- [Material provided]:
(* ===== verification/WaitFacts.v ===== *)
(** * What the event loop reports

    The scan of the watched sockets before select(), the order in which events
    are handed out, and the removal of closed sockets. *)
From S2P Require Import Prelude CString Str Containers Buffer IpAddr Auth ConfigFile.
From S2P Require Import Config Os Socket WaitLoop Store Protocol Frame.

(** ** Lemmas *)

(** A socket that is open and not about to be closed. *)
Definition open_sock (w : world) (a : addr) : Prop :=
  exists s, w_socks w !! a = Some s /\ isAlive s = SOCKET_ALIVE.

Definition sock_of (w : world) (a : addr) : Socket := default (sock_init TCPSOCKET (-1)) (w_socks w !! a).
Definition wants_read (w : world) (a : addr) : bool := listenForReadable (sock_of w a).
Definition wants_write (w : world) (a : addr) : bool :=
  bool_decide (type (sock_of w a) = TCPSOCKET) && listenForWritable (sock_of w a).
Definition fds (w : world) (p : addr -> bool) (l : list addr) : list Z :=
  (fun a => fd (sock_of w a)) <$> List.filter p l.

Lemma list_socks_ok w l :
  lstart (w_sockList w) = l -> l <> [] -> list_socks w = Ok (l, w).
Proof.
  intros E Hl. unfold list_socks. run. unfold list_forEach. rewrite E. by destruct l.
Qed.

Section Wait.
Context `{Os} `{Fuel}.
(* ===== verification/Handshake.v ===== *)
(** * Handshakes of a client with a bridge (src/homeNet.c, lines 416-712,
    735-770)

    Connecting through the parts of a HomeNet URL, announcing a listener,
    answering a one-time code and querying for services. *)
From S2P Require Import Prelude CString Str Containers Buffer IpAddr Auth ConfigFile.
From S2P Require Import Config Os Socket Store Protocol.

(** A part of a URL: "connId#password". [connId[50]], [password[10]]. *)
Definition split_part (first : cstr) : outcome (cstr * cstr) :=
  pStartInd ← charIndex (cmem first) 0 (-1) "#";
  if bool_decide (pStartInd > 0) then
    passwordNext ← str_substring 10 first (pStartInd + 1) (-1);
    connId ← str_substring 50 first 0 (pStartInd - 1);
    Ok (connId, passwordNext)
  else
    connId ← str_set 50 first;
    Ok (connId, []).

Section Handshake.
Context `{Os} `{Fuel} `{Inet6} `{Rand}.

(** The address a connId stands for: an IP address, a domain name, or an id of
    the mDNS store. *)
Definition resolve (connId : cstr) (ctx : bool) : M (option sockaddr) :=
  '(isIp, ip) ← lift (str_toIpAddr connId);
  if isIp : bool then ret (Some ip)
  else
    domain ← lift (isDomainName connId);
    r ← (if domain : bool then dns_getIpAddr connId else ret None);
    match r with
    | Some ip => ret (Some ip)
    | None => if ctx then getIpAddrForId connId else ret None
    end.

(** A listener is told the one-time code it has to come back with. *)
Definition wait_for_listener (connId : cstr) (hs : addr) : M bool :=
  otp ← gen_code 10 8;
  listener ← getListeningSock connId;
  match listener with
  | None => ret false
  | Some la =>
      l ← get_hn la;
      buff ← lift (str_concat BUFF_SIZE $"LISTEN_OTP " otp);
      _ ← hn_sendMsg (sock l) buff;
      id ← lift (str_set 20 connId);
      otp ← lift (str_set 20 otp);
      upd_hn hs (fun h => set_relay (mkRelay (next (relay h)) true otp id) h);;
      _ ← addWaitingSock connId otp hs;
      ret true
  end.

(** The loop over the remaining parts of the URL. *)
Fixpoint connect_parts (k : nat) (a : addr) (saveptr passwordNext : cstr) : M Z :=
  match k with
  | O => fail NoFuel
  | S k' =>
      let password := passwordNext in
      match strtok_r $"/" saveptr with
      | None => ret 1
      | Some (first, saveptr) =>
          '(connId, passwordNext) ← lift (split_part first);
          buff ← lift (str_concat BUFF_SIZE $"HN1.0/CONNECT " connId);
          _ ← hn_sendMsg a buff;
          '(r, buff) ← authSolve [] a None None (Some password);
          if negb r then ret 0
          else
            connected ← lift (str_startswith buff $"CONNECTED");
            if connected : bool then connect_parts k' a saveptr passwordNext
            else ret 0
      end
  end.

(** 0: no connection; 1: connected; 2: waiting for a reverse connection. *)
Definition initializeConnect (constUrl : cstr) (a : addr) (waitingHnSock : option addr)
    (ctx : bool) : M Z :=
  s ← get_sock a;
  url ← lift (via str_removeSpaces constUrl);
  let urlPtr := if prefixb $"hn://" url then drop 5 url else url in
  match strtok_r $"/" urlPtr with
  | None => ret 0
  | Some (first, saveptr) =>
      '(connId, passwordNext) ← lift (split_part first);
      ip ← resolve connId ctx;
      waiting ← match ip, waitingHnSock with
                | None, Some hs => if ctx then wait_for_listener connId hs else ret false
                | _, _ => ret false
                end;
      if waiting : bool then ret 2
      else
        match ip with
        | None => ret 0
        | Some ip =>
            ok ← createTcpConnection a ip;
            if negb ok then ret 0
            else
              match ptr s with
              | Some h => host ← lift (str_set 200 connId); upd_hn h (set_host host)
              | None => ret tt
              end;;
              _ ← sock_setTimeout a;
              connect_parts (S (length saveptr)) a saveptr passwordNext
        end
  end.

Definition initializeListenNotify (id salt url : cstr) (a : addr) : M bool :=
  if bool_decide (str_len id <= 0) then ret false
  else
    r ← initializeConnect url a None false;
    if bool_decide (r <> 1) then ret false
    else
      buff ← lift (str_concat BUFF_SIZE $"HN1.0/LISTEN_NOTIFY" $" ");
      buff ← lift (str_concat BUFF_SIZE buff id);
      _ ← hn_sendMsg a buff;
      '(read, buff) ← authSolve [] a (Some id) (Some salt) None;
      if negb read then ret false
      else
        listening ← lift (str_startswith buff $"LISTENING");
        if negb listening then ret false
        else
          let id' := tok1 $" " (tok_rest $" " buff) in
          if match id' with Some i => negb (str_isEqual i id) | None => false end
          then ret false
          else
            s ← get_sock a;
            match ptr s with
            | None => ret tt
            | Some h =>
                i ← deref_M id';
                i ← lift (str_set 20 i);
                st ← lift (str_set 20 salt);
                upd_hn h (fun hs => set_hn_mode SOCK_MODE_LISTEN_OUT
                  (set_listen (mkListenNotif st i (waitingSocks (listen_ hs))) hs))
            end;;
            ret true.

Definition initializeListenConn (id otp url : cstr) (a : addr) : M bool :=
  r ← initializeConnect url a None false;
  if bool_decide (r <> 1) then ret false
  else
    buff ← lift (str_concat BUFF_SIZE $"HN1.0/LISTEN_CONNECT " id);
    buff ← lift (str_concat BUFF_SIZE buff $" ");
    buff ← lift (str_concat BUFF_SIZE buff otp);
    _ ← hn_sendMsg a buff;
    '(read, buff) ← hn_receiveMsg a BUFF_SIZE;
    if bool_decide (read <= 0) then ret false
    else lift (str_startswith buff $"CONNECTED").

(** A record of an answer: "QUERY_RESPONSE key name\ndata". *)
Definition query_record (buff : cstr) : outcome (option (Map cstr)) :=
  let rest := tok_rest $" " buff in
  match strtok_r $" " rest with
  | None => Ok None
  | Some (key, rest) =>
      match tok1 [LF] rest with
      | None => Ok None
      | Some name =>
          '(rec, _) ← map_set map_init $"name" name true;
          '(rec, _) ← map_set rec $"key" key true;
          match tok1 [LF] (tok_rest [LF] buff) with
          | Some data => '(rec, _) ← map_set rec $"data" data true; Ok (Some rec)
          | None => Ok (Some rec)
          end
      end
  end.

(** The count returned, and the records stored. *)
Fixpoint query_loop (k : nat) (a : addr) (read : Z) (buff : cstr) (recs : list (Map cstr))
  : M (Z * list (Map cstr)) :=
  match k with
  | O => ret (zlen recs, recs)
  | S k' =>
      if bool_decide (read <= 0) then ret (zlen recs, recs)
      else
        response ← lift (str_startswith buff $"QUERY_RESPONSE ");
        if negb response then ret (0, recs)
        else
          rec ← lift (query_record buff);
          match rec with
          | None => ret (0, recs)   (* the cut buffer is no response any more *)
          | Some rec =>
              '(read, buff) ← hn_receiveMsg a BUFF_SIZE;
              query_loop k' a read buff (recs ++ [rec])
          end
  end.

Definition initializeQuery (max : nat) (name url pass : cstr) (a : addr)
  : M (Z * list (Map cstr)) :=
  r ← initializeConnect url a None false;
  if bool_decide (r <> 1) then ret (0, [])
  else
    buff ← lift (str_concat BUFF_SIZE $"HN1.0/QUERY " name);
    _ ← hn_sendMsg a buff;
    '(read, buff) ← authSolve [] a None None (Some pass);
    if negb read then ret (0, [])
    else query_loop max a 1 buff [].

(** The listener of a bridge at another bridge; the socket when it is up. *)
Definition tryRLStart : M (option addr) :=
  c ← get w_conf;
  bm ← deref_M (bridge c);
  cx ← get_context;
  match rlSock cx with
  | Some s => ret (Some s)
  | None =>
      if bool_decide (str_len (bm_rlUrl bm) <> 0) then
        now ← sys_time;
        if bool_decide (now < getNextRetry (rlRetries cx) (rlLastRetry cx)) then
          _ ← sys_time; ret None
        else
          t ← sys_time;
          upd_context (fun cx => set_rl (rlSock cx) (rlRetries cx) t cx);;
          a ← createTcpSocket;
          _ ← hn_sockInit a SOCK_MODE_LISTEN_OUT false;
          ok ← initializeListenNotify (bm_rlId bm) (bm_rlPass bm) (bm_rlUrl bm) a;
          if negb ok then
            upd_context (fun cx => set_rl (rlSock cx) (wrap32 (rlRetries cx + 1)) (rlLastRetry cx) cx);;
            ret None
          else
            upd_context (fun cx => set_rl (Some a) 0 (rlLastRetry cx) cx);;
            ret (Some a)
      else ret None
  end.
End Handshake.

- [Exercise directions]:
In the entries above, find each line with the word "From" and return it.

- [Solution to this exercise]:
From S2P Require Import Prelude CString Str Containers Buffer IpAddr Auth ConfigFile.
From S2P Require Import Config Os Socket WaitLoop Store Protocol Frame.
From S2P Require Import Prelude CString Str Containers Buffer IpAddr Auth ConfigFile.
From S2P Require Import Config Os Socket Store Protocol.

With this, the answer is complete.